Patogenicidade: é crucial para entender sua relação com doenças. A classificação de variantes genéticas quanto à sua significância clínica é rigorosamente guiada pelas diretrizes do Colégio Americano de Genética Médica (ACMG), que utilizam 28 critérios ponderados conforme as evidências disponíveis. Essas variantes são categorizadas em cinco classes: benignas, provavelmente benignas, de significado incerto, provavelmente patogênicas e patogênicas. Enquanto variantes benignas e provavelmente benignas são aquelas com alta certeza ou probabilidade de não causar doenças, respectivamente, variantes patogênicas e provavelmente patogênicas são ligadas ao desenvolvimento ou aumento da susceptibilidade a estados patológicos, seja por perda de função proteica ou outros mecanismos moleculares.


Por outro lado, as Variantes de Significado Incerto (VUS) representam um desafio clínico, pois não há dados suficientes para uma classificação definitiva como benignas ou patogênicas. Estas são eventualmente omitidas dos laudos clínicos devido à falta de informações conclusivas.
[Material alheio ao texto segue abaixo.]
(* ===== verification/SyscallSocket.v ===== *)
(** * Socket system calls (kernel/syscall/socket.c) *)
From stdpp Require Import fin_maps.
From S2P Require Import Prelude Errno RingBuf GrowableBuf Kernel Inode Path Tmpfs Process.
From S2P Require Import Scheduler Fifo Socket Fs Vfs SyscallFs.

(** kernel/api/sys/socket.h; an address as the caller's memory has it. *)
Definition AF_UNIX : Z := 1.
Definition SOCK_STREAM : Z := 1.
Record sockaddr_un : Type := SockaddrUn { sun_family : Z; sun_path : list Z }.
Definition sizeof_sa_family : Z := 2.
Definition sizeof_sockaddr_un : Z := 110.

(** The string that starts a memory of which at most [n] bytes are looked at. *)
Fixpoint string_of (n : nat) (m : list Z) : K kstate (list Z) :=
  match n with
  | O => mret []
  | S n =>
      c ← access (head m);
      if c =? 0 then mret [] else rest ← string_of n (tail m); mret (c :: rest)
  end.
Definition kstrndup_path (a : sockaddr_un) (addrlen : Z) : K kstate (option (list Z)) :=
  path ← string_of (Z.to_nat (addrlen - sizeof_sa_family)) (sun_path a);
  ok ← kmalloc_ok;
  mret (if ok : bool then Some path else None).

Definition sys_socket (domain type : Z) : K kstate Z :=
  if negb (domain =? AF_UNIX) || negb (type =? SOCK_STREAM) then mret (ERR EAFNOSUPPORT)
  else
    socket ← unix_socket_create;
    match socket with
    | ERR_PTR rc => mret rc
    | PTR i =>
        _ ← inode_ref i;
        d ← inode_open i O_RDWR 0;
        match d with
        | ERR_PTR rc => mret rc
        | PTR d => process_alloc_file_descriptor (-1) d
        end
    end.

(** The description behind a descriptor whose inode says it is a socket. *)
Definition with_socket_fd (fd : Z) (f : nat → nat → K kstate Z) : K kstate Z :=
  d ← process_get_file_description fd;
  match d with
  | ERR_PTR rc => mret rc
  | PTR d =>
      x ← desc d;
      nd ← node (d_inode x);
      if negb (S_ISSOCK (mode nd)) then mret (ERR ENOTSOCK) else f d (d_inode x)
  end.
Definition bad_address (a : sockaddr_un) (addrlen : Z) : bool :=
  (addrlen <=? sizeof_sa_family) || (sizeof_sockaddr_un <? addrlen)
  || negb (sun_family a =? AF_UNIX).

Definition sys_bind (fd : Z) (a : sockaddr_un) (addrlen : Z) : K kstate Z :=
  with_socket_fd fd (λ _ i,
    if bad_address a addrlen then mret (ERR EINVAL)
    else
      path ← kstrndup_path a addrlen;
      match path with
      | None => mret (ERR ENOMEM)
      | Some path =>
          bound ← vfs_open path (Z.lor O_CREAT O_EXCL) S_IFSOCK;
          match bound with
          | ERR_PTR rc => mret (if rc =? ERR EEXIST then ERR EADDRINUSE else rc)
          | PTR bound =>
              x ← desc bound;
              nd ← node (d_inode x);
              _ ← set_node (d_inode x) (set_bound_socket (Some i) nd);
              mret 0
          end
      end).

Definition sys_listen (fd backlog : Z) : K kstate Z :=
  with_socket_fd fd (λ _ i, _ ← unix_socket_set_backlog i backlog; mret 0).

(** The result; on success an address of the family AF_UNIX with an empty path
    and its size are stored where the caller asks for them. *)
Definition sys_accept (fd : Z) : K kstate Z :=
  with_socket_fd fd (λ _ listener,
    connector ← unix_socket_accept listener;
    match connector with
    | ERR_PTR rc => mret rc
    | PTR connector =>
        _ ← inode_ref connector;
        d ← inode_open connector O_RDWR 0;
        match d with
        | ERR_PTR rc => mret rc
        | PTR d => process_alloc_file_descriptor (-1) d
        end
    end).

(** The walk over the pending queue has the number of inodes as fuel: a queue that
    is no cycle has fewer elements. *)
Definition sys_connect (fd : Z) (a : sockaddr_un) (addrlen : Z) : K kstate Z :=
  with_socket_fd fd (λ d i,
    x ← socket i;
    if connected x then mret (ERR EISCONN)
    else if bad_address a addrlen then mret (ERR EINVAL)
    else
      path ← kstrndup_path a addrlen;
      match path with
      | None => mret (ERR ENOMEM)
      | Some path =>
          l ← vfs_open path 0 0;
          match l with
          | ERR_PTR rc => mret rc
          | PTR l =>
              y ← desc l;
              nd ← node (d_inode y);
              match bound_socket nd with
              | None => mret (ERR ECONNREFUSED)
              | Some listener =>
                  s ← get;
                  unix_socket_connect (size (inodes s)) d listener
              end
          end
      end).

(** ** Facts *)

(** A socket with [refs] references. *)
Definition socket_inode (refs : Z) (x : unix_socket) : inode :=
  Inode None socket_fops 0 None 0 refs S_IFSOCK (SocketData x).
Definition unconnected : unix_socket := UnixSocket 0 0 None false None new_ring new_ring.
Lemma unix_socket_create_run s :
  grants s = [] →
  unix_socket_create s = Done (PTR (fresh_node s))
    (with_inodes <[fresh_node s := socket_inode 1 unconnected]> s).
Proof.
  intros Hg. unfold unix_socket_create. rewrite (bind_run _ _ _ _ _ (kmalloc_run s Hg)). cbn [negb].
  rewrite (bind_run _ _ _ _ _ (kmalloc_run s Hg)). cbn [ring_buf_init].
  by rewrite (bind_run _ _ _ _ _ (kmalloc_run s Hg)).
Qed.
Lemma undo_updates fp fi fd gp gi gd s :
  with_procs fp (with_inodes fi (with_descs fd (with_procs gp (with_inodes gi (with_descs gd s))))) =
  with_inodes (λ m, fi (gi m)) (with_procs (λ m, fp (gp m)) (with_descs (λ m, fd (gd m)) s)).
Proof. done. Qed.
(** Descriptor [fd] is an end, read and write, of the socket [x] at inode [i]. *)
Definition socket_end (s : kstate) (fd : Z) (d i : nat) (x : unix_socket) : Prop :=
  opened s fd d ∧
  (∃ y, descs s !! d = Some y ∧ d_inode y = i ∧ has_flag (d_flags y) O_RDONLY = true ∧
        has_flag (d_flags y) O_WRONLY = true) ∧
  ∃ nd, inodes s !! i = Some nd ∧ fops nd = socket_fops ∧ S_ISDIR (mode nd) = false ∧
        data nd = SocketData x.

(** ** Properties *)

(** C13: data over a socket. A write at one end appends to the ring towards the
    other end as many bytes as it has room for and answers how many; a read takes
    the first bytes of the ring towards its own end, as many as are asked for and
    there. The other ring and everything else stays as it was: the two directions
    are independent queues, chosen by which description connected. *)
Theorem sys_socket_stream s p fd d i x :
  socket_end s fd d i x → procs s !! current s = Some p → should_unblock p = None →
  (∀ bytes, let c := negb (is_client x d) in
     locks s !! SocketBufLock i c = None → wf (ring c x) → ring_buf_is_full (ring c x) = false →
     wp (sys_write fd bytes) (λ n s', ∃ k b,
       k = (length bytes `min` RingBuf.room (ring c x))%nat ∧ n = Z.of_nat k ∧ wf b ∧
       contents b = contents (ring c x) ++ take k bytes ∧
       s' = put_socket i (set_ring c b x) s) s) ∧
  (∀ count, let c := is_client x d in
     locks s !! SocketBufLock i c = None → wf (ring c x) → contents (ring c x) ≠ [] → 0 < count →
     wp (sys_read fd count) (λ r s', ∃ b,
       let out := take (Z.to_nat count) (contents (ring c x)) in
       r = (Z.of_nat (length out), out) ∧ wf b ∧
       contents b = drop (Z.to_nat count) (contents (ring c x)) ∧
       s' = put_socket i (set_ring c b x) s) s).
Proof.
  intros (Ho & (y & Hy & Hi & Hr & Hw) & nd & Hnd & Hf & Hm & Hd) Hp Hu.
  assert (is_socket s i x) as Hx by by exists nd. split.
  - intros bytes c Hl Hwf Hfull. unfold sys_write. wp_keep.
    eapply wp_run; [by apply get_file_description_run|]. cbv iota. unfold file_description_write.
    wp_keep. apply (wp_desc d y); [done|]. wp_keep. rewrite Hi. eapply wp_node; [done|].
    rewrite Hm, Hf, Hw. cbn [fops_write negb]. by apply (unix_socket_write_wp 0 s p d y i x).
  - intros count c Hl Hwf Hne Hc. unfold sys_read. wp_keep.
    eapply wp_run; [by apply get_file_description_run|]. cbv iota. unfold file_description_read.
    wp_keep. apply (wp_desc d y); [done|]. wp_keep. rewrite Hi. eapply wp_node; [done|].
    rewrite Hm, Hf, Hr. cbn [fops_read negb]. by apply (unix_socket_read_wp 0 s p d y i x).
Qed.

(** The inode that a name in the file system gets when a socket is bound to it
    says S_IFSOCK, but is no socket: listen, accept and connect on a descriptor
    of it use it as one. *)
Lemma bound_name_is_no_socket s fd d y nd b l n a len :
  opened s fd d → descs s !! d = Some y → inodes s !! d_inode y = Some nd →
  S_ISSOCK (mode nd) = true → data nd = TmpfsData b l →
  sys_listen fd n s = Undef ∧ sys_connect fd a len s = Undef.
Proof.
  intros Ho Hy Hnd Hm Hd. unfold sys_listen, sys_connect, with_socket_fd.
  rewrite !(bind_run _ _ _ _ _ (get_file_description_run fd d s Ho)).
  rewrite !(bind_run _ _ _ _ _ (desc_run d y s Hy)), !(bind_run _ _ _ _ _ (node_run _ _ _ Hnd)), Hm.
  cbn [negb]. unfold unix_socket_set_backlog, update_socket, socket.
  unfold mbind, K_bind. rewrite (node_run _ _ _ Hnd), Hd. done.
Qed.

(** Closing the only descriptor of a socket does not free it: the reference
    unix_socket_create made besides the one of the description stays. Nothing
    refers to the inode any more. *)
Lemma sys_socket_close_leaks s p a :
  grants s = [] → procs s !! current s = Some p → lowest_free p a →
  wp (fd ← sys_socket AF_UNIX SOCK_STREAM; rc ← sys_close fd; mret (fd, rc))
     (λ '(fd, rc) s', fd = Z.of_nat a ∧ rc = 0 ∧
        s' = with_inodes <[fresh_node s := socket_inode 1 unconnected]> s) s.
Proof.
  intros Hg Hp Ha. set (i := fresh_node s). set (d := fresh_desc s).
  set (nd := socket_inode 2 unconnected). set (y := FileDescription i O_RDWR 0 1).
  set (s1 := with_inodes <[i := nd]> (with_descs <[d := y]> s)).
  set (s2 := with_procs <[current s := with_fd a (Some d) p]> s1).
  assert (sys_socket AF_UNIX SOCK_STREAM s = Done (Z.of_nat a) s2) as Hsock.
  { unfold sys_socket. change (negb _ || negb _) with false. cbv iota.
    rewrite (bind_run _ _ _ _ _ (unix_socket_create_run s Hg)). fold i.
    assert (inode_ref i (with_inodes <[i := socket_inode 1 unconnected]> s) =
      Done tt (with_inodes <[i := nd]> s)) as Href.
    { unfold inode_ref. rewrite (bind_run _ _ _ _ _ (node_run i (socket_inode 1 unconnected) _
        (lookup_insert_eq _ _ _))).
      unfold set_node, modify. by rewrite with_inodes_twice. }
    rewrite (bind_run _ _ _ _ _ Href).
    assert (inode_open i O_RDWR 0 (with_inodes <[i := nd]> s) = Done (PTR d) s1) as Hopen.
    { unfold inode_open. rewrite (bind_run _ _ _ _ _ (node_run i nd _ (lookup_insert_eq _ _ _))).
      change (S_ISDIR _ && _) with false. cbv iota.
      by rewrite (bind_run _ _ _ _ _ (kmalloc_run (with_inodes <[i := nd]> s) Hg)). }
    rewrite (bind_run _ _ _ _ _ Hopen).
    by rewrite (alloc_file_descriptor_run p a d s1 Hp Ha). }
  wp_keep. eapply wp_run; [exact Hsock|]. wp_keep.
  assert (procs s2 !! current s2 = Some (with_fd a (Some d) p)) as Hp2 by apply lookup_insert_eq.
  destruct Ha as (Ha & Hlen & Hfree & _).
  assert (opened s2 (Z.of_nat a) d) as Ho.
  { split; [unfold OPEN_MAX in *; lia|]. exists (with_fd a (Some d) p). split; [done|].
    rewrite Nat2Z.id. apply list_lookup_insert_eq. lia. }
  unfold sys_close. wp_keep. eapply wp_run; [by apply get_file_description_run|]. cbv beta iota.
  wp_keep. eapply wp_run.
  { apply (file_description_close_run s2 d y nd); [apply lookup_insert_eq|done| |done| |left; done].
    - apply lookup_insert_eq.
    - unfold U32. simpl. lia. }
  change (IS_ERR 0) with false. cbv iota. set (s3 := bump _ _ _).
  assert (procs s3 !! current s3 = Some (with_fd a (Some d) p)) as Hp3 by exact Hp2.
  eapply wp_run.
  { eapply (free_file_descriptor_run _ _ d s3); [unfold OPEN_MAX in *; lia|exact Hp3|].
    rewrite Nat2Z.id. apply list_lookup_insert_eq. lia. }
  wp_keep. split_and!; [done|done|]. rewrite Nat2Z.id.
  assert (with_fd a None (with_fd a (Some d) p) = p) as ->.
  { unfold with_fd. destruct p. cbn in *. by rewrite list_insert_insert_eq, list_insert_id. }
  unfold s3, bump, s2, s1. rewrite undo_updates.
  rewrite (with_descs_id s (λ m, delete d (<[d:=y]> m)))
    by apply delete_insert_id, fresh_desc_new.
  rewrite (with_procs_id s (λ m, <[current s:=p]> (<[current s:=with_fd a (Some d) p]> m)))
    by (rewrite insert_insert_eq; by apply insert_id).
  unfold with_inodes. by rewrite alter_insert_eq.
Qed.

(** ** Witnesses *)

(** A client (descriptor 3, description 0) and a server (4, 1) of a connection. *)
Definition joined : unix_socket := UnixSocket 0 0 None true (Some 0%nat) two_bytes new_ring.
Definition sample_joined : kstate :=
  with_inodes (λ _, {[ 5%nat := socket_inode 3 joined ]})
    (with_descs (λ _, {[ 0%nat := FileDescription 5 O_RDWR 0 1;
                         1%nat := FileDescription 5 O_RDWR 0 1 ]})
      (with_procs (λ _, {[0%nat := set_fd_table
          ([None; None; None; Some 0%nat; Some 1%nat] ++ replicate 1019 None)
          (process_at (lit "/"))]}) (one_process (lit "/")))).
Lemma sample_end fd d : (fd = 3 ∧ d = 0%nat) ∨ (fd = 4 ∧ d = 1%nat) → socket_end sample_joined fd d 5 joined.
Proof.
  intros H. split; [|split].
  - destruct H as [[-> ->]|[-> ->]]; (split; [unfold OPEN_MAX; lia|]); eexists;
      (split; [apply lookup_singleton_eq|reflexivity]).
  - exists (FileDescription 5 O_RDWR 0 1). by destruct H as [[-> ->]|[-> ->]].
  - by exists (socket_inode 3 joined).
Qed.
Lemma sys_socket_stream_witness :
  wp (sys_write 3 [1; 2; 3]) (λ n _, n = 3) sample_joined ∧
  wp (sys_read 3 9) (λ r _, r = (2, [7; 8])) sample_joined.
Proof.
  destruct (sys_socket_stream sample_joined _ 3 0 5 joined (sample_end 3 0 (or_introl (conj eq_refl eq_refl)))
    (lookup_singleton_eq _ _) eq_refl) as [Hw Hr].
  split.
  - eapply wp_mono; [apply (Hw [1; 2; 3]); [reflexivity| |reflexivity]|].
    + split_and!; vm_compute; [done|lia|lia].
    + intros n s' (k & b & -> & -> & _). vm_compute. reflexivity.
  - eapply wp_mono; [apply (Hr 9); [reflexivity| |by vm_compute|done]|].
    + split_and!; vm_compute; [done|lia|lia].
    + intros r s' (b & -> & _). vm_compute. reflexivity.
Defined.

(** Binding a socket to a name and opening the name gives a descriptor of an inode
    that says S_IFSOCK and is a file of tmpfs. *)
Definition bound_address : sockaddr_un := SockaddrUn AF_UNIX (lit "/s" ++ replicate 106 0).
Example bound_then_opened :
  match (fd ← sys_socket AF_UNIX SOCK_STREAM;
         _ ← sys_bind fd bound_address 110;
         fd ← sys_open (lit "/s") O_RDONLY 0;
         d ← process_get_file_description fd;
         match d with PTR d => x ← desc d; nd ← node (d_inode x); mret (fd, nd) | _ => panic end)
        (sample_fs (lit "/")) with
  | Done (fd, nd) _ => (fd, S_ISSOCK (mode nd), fops nd, match data nd with TmpfsData _ l => l | _ => [] end)
  | _ => (0, false, null_fops, [])
  end = (1, true, non_dir_fops, []).
Proof. vm_compute. reflexivity. Qed.
Definition sample_bound : kstate :=
  with_inodes (λ _, {[ 5%nat := Inode (Some 0%nat) non_dir_fops 0 (Some 6%nat) 1 3 S_IFSOCK
      (TmpfsData growable_buf_zero []) ]})
    (with_descs (λ _, {[ 2%nat := FileDescription 5 O_RDONLY 0 1 ]})
      (with_procs (λ _, {[0%nat := set_fd_table [None; Some 2%nat] (process_at (lit "/"))]})
        (one_process (lit "/")))).
Lemma bound_name_is_no_socket_witness :
  sys_listen 1 5 sample_bound = Undef ∧ sys_connect 1 bound_address 110 sample_bound = Undef.
Proof.
  eapply (bound_name_is_no_socket sample_bound 1 2 _ _ growable_buf_zero []).
  - split; [unfold OPEN_MAX; lia|]. eexists. split; [apply lookup_singleton_eq|reflexivity].
  - apply lookup_singleton_eq.
  - apply lookup_singleton_eq.
  - reflexivity.
  - reflexivity.
Defined.
Lemma sys_socket_close_leaks_witness :
  wp (fd ← sys_socket AF_UNIX SOCK_STREAM; rc ← sys_close fd; mret (fd, rc))
     (λ '(fd, rc) s', fd = 0 ∧ rc = 0 ∧
        s' = with_inodes <[0%nat := socket_inode 1 unconnected]> (one_process (lit "/")))
     (one_process (lit "/")).
Proof.
  apply (sys_socket_close_leaks (one_process (lit "/")) (process_at (lit "/")) 0).
  - reflexivity.
  - apply lookup_singleton_eq.
  - apply sample_lowest.
Defined.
Dada a descoberta constante de novas variantes e as limitações técnicas para estudá-las, a reanálise e reclassificação periódicas baseadas em novos dados científicos são essenciais para atualizar o entendimento clínico dessas variantes.


Padrão de herança: informa o risco de outros membros da família herdarem a variante e, por extensão, a doença. Em condições autossômicas dominantes, uma única variante patogênica herdada de um dos pais é suficiente para causar a doença. Em condições autossômicas recessivas, variantes patogênicas de ambos os pais geralmente são necessárias.


A nomenclatura da variante de sequência geralmente detalhará quais alelos do gene são afetados, a localização e o tipo de alteração no DNA, e as consequências para a sequência da proteína.


A penetrância refere-se à probabilidade de que uma variante patogênica efetivamente cause a doença. Mesmo variantes definitivamente patogênicas podem não resultar em manifestações clínicas, e estimativas de penetrância podem ser fornecidas para esclarecer essas probabilidades.


Finalmente, informações específicas da doença geralmente são fornecidas, abordando o mecanismo da doença, condições sob as quais a doença pode se manifestar, sintomas típicos e outras informações pertinentes, muitas vezes com referências da literatura científica para embasar as declarações.